Désormais, la frontière
avec l’Égypte est contrôlée par les troupes israéliennes, le passage de
Rafah est fermé et les combats ont étouffé les expéditions d’aide
humanitaire passant par Kerem Shalom. L’approvisionnement en aide
humanitaire à Gaza a globalement diminué des deux tiers depuis le 7 mai,
date du début de l’opération, ont montré les chiffres de l’ONU la semaine
dernière.
Une grande partie de la
nourriture qui arrive encore à Gaza est expédiée vers le nord via de
nouveaux points de passage, ce qui signifie que la crise y est atténuée,
mais les habitants du sud manquent de provisions, a déclaré le chef du
Programme alimentaire mondial pour la Palestine.
« [Dans le
nord,] la situation s’est considérablement améliorée par rapport à il y a
cinq semaines », a déclaré Matthew Hollingworth. « De
l’autre côté, au centre et surtout au sud, ce que nous constatons depuis
le 7 mai, c’est que la situation recommence à se détériorer.
"Il nous reste
environ une semaine avant que les gens ne soient véritablement à court de
toute l’aide qu’ils ont pu recevoir jusqu’en avril et début mai."
Une jetée flottante
construite par les États-Unis et capable d’acheminer les expéditions vers
le nord ou le sud a été endommagée par le mauvais temps et devrait être
hors service pendant au moins plusieurs jours.
Une frappe de missile
israélien qui a déclenché un incendie parmi des tentes de réfugiés
bondées le week-end dernier, tuant au moins 45 personnes, est une sombre
démonstration de la menace urgente que représentent les bombes et les
balles pour les civils pendant l’opération à Gaza.
L’effondrement de
l’accès à la nourriture et aux soins médicaux est peut-être une tragédie
plus lente, mais qui menace désormais presque tout le monde dans le sud
de l’enclave. Vingt agences humanitaires internationales ont averti la semaine
dernière que « le flux imprévisible de l’aide vers Gaza a créé le
mirage d’un accès amélioré alors que la réponse humanitaire est en
réalité sur le point de s’effondrer ».
Ils craignent désormais
« une accélération des décès dus à la faim, à la maladie et au
refus de l’assistance médicale », ont déclaré les groupes, dont
Médecins Sans Frontières, Oxfam et Save the Children, dans un communiqué
commun.
Samedi, un autre décès
d’enfant de 13 ans, dû à la malnutrition, a été enregistré à Deir al
Balah.
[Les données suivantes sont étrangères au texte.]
Lemma record_describes_the_source_item_witness :
  exists t others,
    In (Some {| track := Some t |}) Demo.first_page
    /\ t_id t = Some "A"
    /\ "Song A" = t_name t
    /\ "Album A" = t_album t
    /\ t_artists t = "Artist One" :: others.
Proof.
  apply (record_describes_the_source_item Demo.py Demo.sp Demo.first_page Demo.track_A
           (Demo.world Demo.library [])
           (snd (audit_track Demo.py Demo.sp (original_track_map_of Demo.first_page)
                   Demo.track_A (Demo.world Demo.library [])))
           Demo.entry_A).
  vm_compute; reflexivity.
Defined.

(** ** The map of a page *)

Section PageMap.

Lemma dict_keys_set_in {V : Type} (k k' : string) (v : V) (d : dict V) :
  In k' (dict_keys (dict_set k v d)) <-> k' = k \/ In k' (dict_keys d).
Proof.
  induction d as [| [k0 v0] d IH]; simpl.
  - split; [intros [<- | []]; now left | intros [-> | []]; now left].
  - destruct (String.eqb k0 k) eqn:E; simpl.
    + apply String.eqb_eq in E. subst k0. split; [tauto |].
      intros [-> | [H | H]]; auto.
    + rewrite IH. tauto.
Qed.

Lemma dict_keys_set_nodup {V : Type} (k : string) (v : V) (d : dict V) :
  NoDup (dict_keys d) -> NoDup (dict_keys (dict_set k v d)).
Proof.
  induction d as [| [k0 v0] d IH]; simpl; intros H.
  - constructor; [intros [] | constructor].
  - inversion H as [| x l Hnotin Hnodup]; subst.
    destruct (String.eqb k0 k) eqn:E; simpl.
    + constructor; assumption.
    + constructor; [| now apply IH].
      rewrite dict_keys_set_in. intros [-> | Hin]; [| contradiction].
      rewrite String.eqb_refl in E. discriminate.
Qed.

Lemma dict_keys_get {V : Type} (k : string) (d : dict V) :
  In k (dict_keys d) -> exists v, dict_get k d = Some v.
Proof.
  induction d as [| [k0 v0] d IH]; simpl; [intros [] |].
  destruct (String.eqb k0 k) eqn:E; [eauto |].
  intros [-> | H]; [| now apply IH].
  rewrite String.eqb_refl in E. discriminate.
Qed.

Lemma original_track_map_of_snoc (items : Page) item :
  original_track_map_of (items ++ [item])
  = file_item (original_track_map_of items) item.
Proof. unfold original_track_map_of. now rewrite fold_left_app. Qed.

(** X5. The identifiers sent to be resolved for a page are pairwise
    distinct, and they are exactly the non-empty identifiers of the tracks
    of the page's items: an item that is [None], has no track, or whose
    track has no identifier or an empty one contributes nothing, and a
    track present several times is resolved once. *)
Theorem page_map_keys (items : Page) :
  NoDup (dict_keys (original_track_map_of items))
  /\ forall k,
       In k (dict_keys (original_track_map_of items))
       <-> exists t,
             In (Some {| track := Some t |}) items
             /\ t_id t = Some k
             /\ k <> EmptyString.
Proof.
  induction items as [| item items IH] using rev_ind.
  - split; [constructor |]. intros k. split; [intros [] | intros (t & [] & _)].
  - destruct IH as [IHnodup IHin]. rewrite original_track_map_of_snoc.
    assert (Hold : forall k,
               (exists t, In (Some {| track := Some t |}) items
                          /\ t_id t = Some k /\ k <> EmptyString) ->
               exists t, In (Some {| track := Some t |}) (items ++ [item])
                         /\ t_id t = Some k /\ k <> EmptyString).
    { intros k (t & Hin & H). exists t. split; [apply in_or_app; now left | exact H]. }
    assert (Hsame : forall k,
               (forall t, item = Some {| track := Some t |} ->
                          t_id t = Some k -> k = EmptyString) ->
               (exists t, In (Some {| track := Some t |}) (items ++ [item])
                          /\ t_id t = Some k /\ k <> EmptyString) ->
               exists t, In (Some {| track := Some t |}) items
                         /\ t_id t = Some k /\ k <> EmptyString).
    { intros k Hitem (t & Hin & Hid & Hne). exists t.
      apply in_app_or in Hin. destruct Hin as [Hin | [Heq | []]]; [auto |].
      exfalso. apply Hne. eapply Hitem; [exact Heq | exact Hid]. }
    destruct item as [[[t |]] |]; cbn [file_item].
    + destruct (t_id t) as [id |] eqn:Eid.
      * destruct (truthy id) eqn:Etr.
        -- split; [now apply dict_keys_set_nodup |].
           intros k. rewrite dict_keys_set_in, IHin. split.
           ++ intros [-> | H]; [| now apply Hold].
              exists t. split; [apply in_or_app; right; now left |].
              split; [exact Eid |]. intros ->. discriminate.
           ++ intros (t' & Hin & Hid & Hne).
              apply in_app_or in Hin. destruct Hin as [Hin | [Heq | []]].
              ** right. exists t'. auto.
              ** injection Heq as <-. left. congruence.
        -- split; [exact IHnodup |]. intros k. rewrite IHin.
           split; [apply Hold | apply Hsame].
           intros t' [= <-] Hid. rewrite Eid in Hid. injection Hid as <-.
           destruct id; [reflexivity | discriminate].
      * split; [exact IHnodup |]. intros k. rewrite IHin.
        split; [apply Hold | apply Hsame].
        intros t' [= <-] Hid. congruence.
    + split; [exact IHnodup |]. intros k. rewrite IHin.
      split; [apply Hold | apply Hsame]. intros t' Heq. discriminate.
    + split; [exact IHnodup |]. intros k. rewrite IHin.
      split; [apply Hold | apply Hsame]. intros t' Heq. discriminate.
Qed.

(** X6. When a page holds several items with the same identifier, the
    map files the track of the last one: the track found under an
    identifier is that of an item after which no item of the page carries
    this identifier. *)
Theorem page_map_keeps_last (items : Page) k t :
  dict_get k (original_track_map_of items) = Some t ->
  exists before after,
    items = before ++ Some {| track := Some t |} :: after
    /\ t_id t = Some k
    /\ Forall (fun item =>
                 forall t', item = Some {| track := Some t' |} -> t_id t' <> Some k)
              after.
Proof.
  revert t. induction items as [| item items IH] using rev_ind; intros t.
  - discriminate.
  - rewrite original_track_map_of_snoc. intros H.
    assert (Hk : truthy k = true).
    { rewrite <- original_track_map_of_snoc in H.
      now apply original_track_map_of_get in H. }
    assert (Hkeep : dict_get k (original_track_map_of items) = Some t ->
                    (forall t', item = Some {| track := Some t' |} -> t_id t' <> Some k) ->
                    exists before after,
                      items ++ [item] = before ++ Some {| track := Some t |} :: after
                      /\ t_id t = Some k
                      /\ Forall (fun item =>
                                   forall t', item = Some {| track := Some t' |} ->
                                              t_id t' <> Some k)
                                after).
    { intros Hget Hitem. destruct (IH t Hget) as (before & after & -> & Hid & Hafter).
      exists before, (after ++ [item]). split; [now rewrite <- app_assoc |].
      split; [exact Hid |]. apply Forall_app. split; [exact Hafter |].
      constructor; [exact Hitem | constructor]. }
    destruct item as [[[t1 |]] |]; cbn [file_item] in H.
    + destruct (t_id t1) as [id |] eqn:Eid.
      * destruct (truthy id) eqn:Etr.
        -- rewrite dict_get_set in H. destruct (String.eqb id k) eqn:Ek.
           ++ apply String.eqb_eq in Ek. subst id. injection H as <-.
              exists items, []. split; [reflexivity |]. split; [exact Eid | constructor].
           ++ apply Hkeep; [exact H |]. intros t' [= <-]. rewrite Eid. intros [= ->].
              rewrite String.eqb_refl in Ek. discriminate.
        -- apply Hkeep; [exact H |]. intros t' [= <-]. rewrite Eid. intros [= ->].
           congruence.
      * apply Hkeep; [exact H |]. intros t' [= <-]. congruence.
    + apply Hkeep; [exact H |]. discriminate.
    + apply Hkeep; [exact H |]. discriminate.
Qed.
Ces deux pertes en une semaine sont probablement le signe d’une
urgence bien plus grande.
« Dans des
crises similaires dans le monde, selon l’expérience de l’Unicef, les
enfants ne meurent généralement pas de malnutrition ou de déshydratation
dans les hôpitaux, ils meurent chez eux, dans la rue ou là où ils ont
trouvé refuge », a déclaré Crickx. « Cela signifie que
les décès d’enfants dus à la malnutrition ne représentent qu’une partie
du bilan total. Il existe une inquiétude raisonnable quant au fait qu’à
Gaza également, il y a un nombre important d’enfants touchés par la
malnutrition qui ne sont pas représentés dans les chiffres rapportés. »
La plupart des enfants
de moins de cinq ans à Gaza passent des journées entières sans rien
manger. Une enquête instantanée portant sur l’accès à la nourriture sur
trois jours en mai a révélé que 85 % des personnes interrogées
avaient passé au moins une journée sans nourriture, a déclaré la
porte-parole de l’OMS, Margaret Harris.